HootCourse lets instructors create communities where students and teachers can interact via status updates and tweets.
Users sign up by logging in via Facebook Connect or Twitter's OAuth implementation. Once in a course, they can push their tweet sized messages back to their respective social network with the click of a checkbox. If 140 characters isn't enough, users can connect to their Wordpress, Xanga, Blogger, or Posterous blog and post to it directly from the HootCourse interface.
HootCourse also features an embeddable mini-client, allowing instructors to put their class conversation wherever it's relevant (e.g., course management systems and course blogs).
Since May 2010, over 4,000 users have signed in and we’re now approaching 800 unique visitors per day.
Presskit'n helps organizations of all sizes easily build social media newsrooms.
Users can customize their room to match their organization's branding by changing the color scheme, adding a logo, and specifying links to various social networks. If an organization has multiple representatives, they can be easily added and given full or limited access to the newsroom's configuration and content.
The release editor enables representatives to share and collaboratively edit press releases (before and after they're published). It also allows the attachment of videos and photos, with cropping support, previews, and captions.
Once a press release is published, the site's realtime tracking features allow organizations to monitor how many hits their releases receive.
Simply put, Pyposterous is a Python API wrapper for Posterous with 100% coverage. It's also the coolest thing ever.
The library dynamically builds methods based on an IDL that lists all of the various functions provided by the API and their input requirements. Posterous' XML responses are converted into objects, with special cleanup methods called on individual attributes when appropriate. This means that if the Posterous team makes a change to an existing API feature or announces new API methods, I don't need to scramble to change a bunch of functions and classes in my codebase. All I need to do is update the IDL, and Pyposterous should be good to go.
I'm currently using this library as part of HootCourse's blog integration interface and she works like a charm.
Twitter + Mad libs = @libs. Yep. I’ve climbed that mountain. The rest of humanity is officially spared the trouble.
Twitter and Facebook users can sign into @libs and create their very own puzzle to challenge their friends. Alternatively, they can play one of the @libs that others have created. The hilarious and often inappropriate results can easily be tweeted or pushed to Facebook for the world to see.

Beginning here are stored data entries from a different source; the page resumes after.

(** * The claims *)

(** ** C1 *)

(** C1 (counterexample): the empty key is no name of any property, so
    the uid property is kept out of the update by the spec's rule, yet
    [getFirstProperty("")] returns the first property, uid, whose value
    the call overwrites; and the value "20250130T140000Z" given for
    DTSTART makes the date-time decorator throw, so the call returns no
    record at all. *)
Lemma updateFields_empty_key_counterexample :
  parse demo_engine (JStr event_text) = inr event_cal /\
  is_update_target_index event_cal 1 /\ comp_subs event_cal !! 1%nat = Some event_main /\
  keep [("", "x")] (text_prop "uid" "test-event-12345@example.com") = true /\
  comp_props event_main !! 0%nat = Some (text_prop "uid" "test-event-12345@example.com") /\
  updateFields_result demo_engine ∅ (InStr event_text) [("", "x")] =
    inr (stringify demo_engine (alter_ref (Some 1%nat)
      (fun _ => mkComp "vevent" (text_prop "uid" "x" :: tail (comp_props event_main)) (comp_subs event_main))
      event_cal)) /\
  updateFields_result demo_engine ∅ (InStr event_text) [("DTSTART", "20250130T140000Z")] =
    inl (EngineError ("invalid date-time value: " +:+ dq +:+ "20250130T140000Z" +:+ dq)).
Proof.
  split_and!; try (vm_compute; reflexivity). exact event_first_vevent.
Qed.

(** C1 (amended): for a call that returns a text and whose field map has
    no empty key, every property whose name is, up to case, no key of the
    map keeps its value and relative order on the update target; the
    container's own properties and every child other than the target
    (siblings included, even where they carry properties named like keys
    of the map) are serialised unchanged; on a standalone record the
    root's children are unchanged. *)
Theorem updateFields_preserves_other_properties E h inp (F : FieldUpdates) s :
  (forall kv, In kv F -> kv.1 <> "") ->
  updateFields_result E h inp F = inr s ->
  exists t t', parse E (data_of h inp) = inr t /\ s = stringify E t' /\ comp_name t' = comp_name t /\
    if String.eqb (comp_name t) "vcalendar" then
      comp_props t' = comp_props t /\
      exists i c c', is_update_target_index t i /\ comp_subs t !! i = Some c /\
        comp_subs t' = <[i := c']> (comp_subs t) /\
        comp_name c' = comp_name c /\ comp_subs c' = comp_subs c /\
        List.filter (keep F) (comp_props c') = List.filter (keep F) (comp_props c)
    else comp_subs t' = comp_subs t /\
      List.filter (keep F) (comp_props t') = List.filter (keep F) (comp_props t).
Proof.
  intros Hne Hs.
  destruct (updateFields_success_target E h inp F s Hne Hs) as (t & r & c & Hp & Hl & Hc & ->).
  set (c' := upsert_named E (getDesignSet E (comp_name t)) (lowered F) c).
  destruct (locate_target_update t r (fun _ => c') Hl) as (c0 & Hc0 & _ & Hinfo).
  rewrite Hc in Hc0. injection Hc0 as <-.
  exists t, (alter_ref r (fun _ => c') t). split_and!; [done|done| |].
  - apply (alter_ref_name r t c c' Hc). apply upsert_named_name.
  - destruct (String.eqb_spec (comp_name t) "vcalendar") as [Hn|Hn].
    + destruct Hinfo as (i & -> & Hi & Hprops & Hci & Hsubs). split; [done|].
      exists i, c, c'. split_and!; try done.
      * apply upsert_named_name.
      * apply upsert_named_subs.
      * apply keep_preserved.
    + destruct Hinfo as [-> Hct]. simpl. rewrite <- Hct.
      split; [apply upsert_named_subs|apply keep_preserved].
Qed.

Lemma updateFields_preserves_other_properties_witness :
  (forall kv, In kv [("SUMMARY", "Updated")] -> kv.1 <> "") /\
  updateFields_result demo_engine (h_dav (JStr event_text) "abc123") (InObj 1%positive)
    [("SUMMARY", "Updated")] =
    inr (stringify demo_engine (alter_ref (Some 1%nat)
      (fun _ => (upsert_node demo_engine "icalendar" [("SUMMARY", "Updated")] event_main).1) event_cal)) /\
  exists t t',
    parse demo_engine (data_of (h_dav (JStr event_text) "abc123") (InObj 1%positive)) = inr t /\
    stringify demo_engine (alter_ref (Some 1%nat)
      (fun _ => (upsert_node demo_engine "icalendar" [("SUMMARY", "Updated")] event_main).1) event_cal) =
      stringify demo_engine t' /\ comp_name t' = comp_name t /\
    if String.eqb (comp_name t) "vcalendar" then
      comp_props t' = comp_props t /\
      exists i c c', is_update_target_index t i /\ comp_subs t !! i = Some c /\
        comp_subs t' = <[i := c']> (comp_subs t) /\
        comp_name c' = comp_name c /\ comp_subs c' = comp_subs c /\
        List.filter (keep [("SUMMARY", "Updated")]) (comp_props c') =
        List.filter (keep [("SUMMARY", "Updated")]) (comp_props c)
    else comp_subs t' = comp_subs t /\
      List.filter (keep [("SUMMARY", "Updated")]) (comp_props t') =
      List.filter (keep [("SUMMARY", "Updated")]) (comp_props t).
Proof.
  assert (H1 : forall kv, In kv [("SUMMARY", "Updated")] -> kv.1 <> "")
    by (intros kv [<- | []]; discriminate).
  assert (H2 : updateFields_result demo_engine (h_dav (JStr event_text) "abc123") (InObj 1%positive)
    [("SUMMARY", "Updated")] =
    inr (stringify demo_engine (alter_ref (Some 1%nat)
      (fun _ => (upsert_node demo_engine "icalendar" [("SUMMARY", "Updated")] event_main).1) event_cal)))
    by (vm_compute; reflexivity).
  refine (conj H1 (conj H2 _)).
  exact (updateFields_preserves_other_properties demo_engine _ _ _ _ H1 H2).
Defined.

(** ** C2 *)

(** C2 (counterexample): with the keys "SUMMARY" and "summary" in one
    field map, the target ends up with no property named summary holding
    the value given for "SUMMARY"; and a value is not taken as is when
    the engine decorates the property's type: the date-time decorator
    rejects "20250130T140000Z" and the call returns no record. *)
Lemma updateFields_upsert_collision_counterexample :
  parse demo_engine (JStr event_text) = inr event_cal /\
  is_update_target_index event_cal 1 /\ comp_subs event_cal !! 1%nat = Some event_main /\
  updateFields_result demo_engine ∅ (InStr event_text) [("SUMMARY", "Updated"); ("summary", "Other value")] =
    inr (stringify demo_engine (alter_ref (Some 1%nat)
      (fun _ => mkComp "vevent"
         [text_prop "uid" "test-event-12345@example.com"; text_prop "summary" "Other value";
          text_prop "location" "Conference Room A"] (comp_subs event_main)) event_cal)) /\
  ~ (exists p, In p [text_prop "uid" "test-event-12345@example.com"; text_prop "summary" "Other value";
                     text_prop "location" "Conference Room A"] /\
      prop_name p = toLowerCase "SUMMARY" /\ prop_values p = [JStr "Updated"]) /\
  updateFields_result demo_engine ∅ (InStr event_text) [("DTSTART", "20250130T140000Z")] =
    inl (EngineError ("invalid date-time value: " +:+ dq +:+ "20250130T140000Z" +:+ dq)).
Proof.
  split_and!; try (vm_compute; reflexivity).
  - exact event_first_vevent.
  - intros (p & Hin & Hn & Hv).
    repeat (destruct Hin as [<-|Hin]; [vm_compute in Hn, Hv; congruence|]). done.
Qed.

(** C2 (amended): for a call that returns a text, whose field map has no
    empty key, and an entry (key, value) of the field map after which no
    key equal to [key] up to case is enumerated, the first property named
    [toLowerCase key] of the update target in the serialised tree has
    [value] as its only value. If the target already had a property of
    that name, it is the first one, at its place, with its parameters and
    type; otherwise it is a new property behind all the target's original
    ones. *)
Theorem updateFields_upserts_last_entry E h inp (F1 : FieldUpdates) key value (F2 : FieldUpdates) s :
  (forall kv, In kv (F1 ++ (key, value) :: F2) -> kv.1 <> "") ->
  (forall kv, In kv F2 -> toLowerCase kv.1 <> toLowerCase key) ->
  updateFields_result E h inp (F1 ++ (key, value) :: F2) = inr s ->
  exists t t' c c' j p,
    parse E (data_of h inp) = inr t /\ s = stringify E t' /\
    target_pair t t' c c' /\
    getFirstProperty (toLowerCase key) c' = Some j /\ comp_props c' !! j = Some p /\
    prop_name p = toLowerCase key /\ prop_values p = [JStr value] /\
    match getFirstProperty (toLowerCase key) c with
    | Some j0 => j = j0 /\ exists p0, comp_props c !! j0 = Some p0 /\
        prop_params p = prop_params p0 /\ prop_type p = prop_type p0
    | None => (length (comp_props c) <= j)%nat
    end.
Proof.
  intros Hne Hlast Hs.
  destruct (updateFields_success_target E h inp _ s Hne Hs) as (t & r & c & Hp & Hl & Hc & ->).
  assert (Hkey : toLowerCase key <> "").
  { rewrite toLowerCase_empty. apply (Hne (key, value)). apply in_or_app. right. by left. }
  set (S := getDesignSet E (comp_name t)).
  rewrite lowered_app. cbn [lowered map].
  fold (lowered F2).
  destruct (upsert_named_last_wins E S (lowered F1) (toLowerCase key) value (lowered F2) c)
    as (j & p & Hj & Hpj & Hn & Hval & Hrel).
  { intros [n w] (k & Hk & ->)%in_lowered. apply (Hlast (k, w) Hk). }
  set (c' := upsert_named E S (lowered F1 ++ (toLowerCase key, value) :: lowered F2) c) in *.
  destruct (locate_target_update t r (fun _ => c') Hl) as (c0 & Hc0 & Hpair & _).
  rewrite Hc in Hc0. injection Hc0 as <-.
  exists t, (alter_ref r (fun _ => c') t), c, c', j, p.
  rewrite !getFirstProperty_named by done.
  split_and!; done.
Qed.

Lemma updateFields_upserts_last_entry_witness :
  (forall kv, In kv ([("SUMMARY", "First")] ++ ("summary", "Second") :: [("LOCATION", "Remote")]) -> kv.1 <> "") /\
  (forall kv, In kv [("LOCATION", "Remote")] -> toLowerCase kv.1 <> toLowerCase "summary") /\
  updateFields_result demo_engine ∅ (InStr event_text)
    ([("SUMMARY", "First")] ++ ("summary", "Second") :: [("LOCATION", "Remote")]) =
    inr (stringify demo_engine (alter_ref (Some 1%nat)
      (fun _ => (upsert_node demo_engine "icalendar"
         ([("SUMMARY", "First")] ++ ("summary", "Second") :: [("LOCATION", "Remote")]) event_main).1) event_cal)) /\
  exists t t' c c' j p,
    parse demo_engine (data_of ∅ (InStr event_text)) = inr t /\
    stringify demo_engine (alter_ref (Some 1%nat)
      (fun _ => (upsert_node demo_engine "icalendar"
         ([("SUMMARY", "First")] ++ ("summary", "Second") :: [("LOCATION", "Remote")]) event_main).1) event_cal) =
      stringify demo_engine t' /\
    target_pair t t' c c' /\
    getFirstProperty (toLowerCase "summary") c' = Some j /\ comp_props c' !! j = Some p /\
    prop_name p = toLowerCase "summary" /\ prop_values p = [JStr "Second"] /\
    match getFirstProperty (toLowerCase "summary") c with
    | Some j0 => j = j0 /\ exists p0, comp_props c !! j0 = Some p0 /\
        prop_params p = prop_params p0 /\ prop_type p = prop_type p0
    | None => (length (comp_props c) <= j)%nat
    end.
Proof.
  assert (H1 : forall kv, In kv ([("SUMMARY", "First")] ++ ("summary", "Second") :: [("LOCATION", "Remote")]) ->
                 kv.1 <> "")
    by (intros kv [<- | [<- | [<- | []]]]; discriminate).
  assert (H2 : forall kv, In kv [("LOCATION", "Remote")] -> toLowerCase kv.1 <> toLowerCase "summary")
    by (intros kv [<- | []]; vm_compute; discriminate).
  assert (H3 : updateFields_result demo_engine ∅ (InStr event_text)
    ([("SUMMARY", "First")] ++ ("summary", "Second") :: [("LOCATION", "Remote")]) =
    inr (stringify demo_engine (alter_ref (Some 1%nat)
      (fun _ => (upsert_node demo_engine "icalendar"
         ([("SUMMARY", "First")] ++ ("summary", "Second") :: [("LOCATION", "Remote")]) event_main).1) event_cal)))
    by (vm_compute; reflexivity).
  refine (conj H1 (conj H2 (conj H3 _))).
  exact (updateFields_upserts_last_entry demo_engine ∅ _ _ _ _ _ _ H1 H2 H3).
Defined.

You know you want to give it a try. Go ahead. I’ll still be here when you get back.
HAPPO (Help A PR Pro Out) connects public relations job seekers with public relations jobs.
It’s supposed to be a quarterly event, but there are always people seeking jobs and PR firms seeking employees. As a result, related tweets tend to roll in all the time with a variety of regional hashtags. The team at Match Strike saw an opportunity to organize these tweets into one easy-to-browse web app.
Before RedBeard, the online course development department at the nation's third largest university had no unified view of the data related to the courses they were charged with supporting and developing. This often led to unacceptable situations where low level support representatives had to escalate issues simply because they had no way of accessing the (nonsensitive) data required to answer basic questions from students and instructors.
To make matters worse, there was an internal database of contact information and course metadata that was being updated manually, even though IT had access to much of that same data as it was updated elsewhere in the institution via PeopleSoft.
It was a nightmare.
RedBeard, powered by a very bad PHP framework that I wrote myself, pulled in data from 6 different sources (WebCT, Blackboard 8.1, PeopleSoft, ORION, EIS, and Basecamp) and cobbled together a unified view from that information. This alone saved the institution countless person-hours and greatly improved the quality and responsiveness of our technical support.
It's a website. It's big. People use it.
I managed the team of developers that wrote the CSS, JavaSript, and HTML for ucf.edu. That meant extensive accessibility testing, cross browser compatibility checks, and occasionally having harrowing implementation debates with the project manager (who is a really nice guy and didn't deserve any of it).
When my team was done with their work, our static templates went off to another team that was responsible for incorporating our output into a deployment of a Java based content management system. As you can imagine, this wasn’t exactly an ideal strategy for building a website.
In many ways, our development process was dictated by various bureaucratic intricacies and not by established best practices. However, we persevered and the site turned out pretty good in spite of these challenges.
Need real time activity updates for the 10,000 Twitter users that use your app? Sitebucket is the answer.
It's a Python based, threaded site stream consumer that strictly adheres to Twitter's requirements for the site streams endpoint. All you need to do is pass it your OAuth credentials and a list of user IDs to follow. Sitebucket will figure out the smallest number of connections required and follow those users.
Additional accounts can be added to the follow list without restarting too. Sitebucket will simply create new connections for the new follows and then consolidate those connections later on if necessary.
Sitebucket is fully documented with Sphinx and lovingly tested with a healthy mix of doctest and unittest.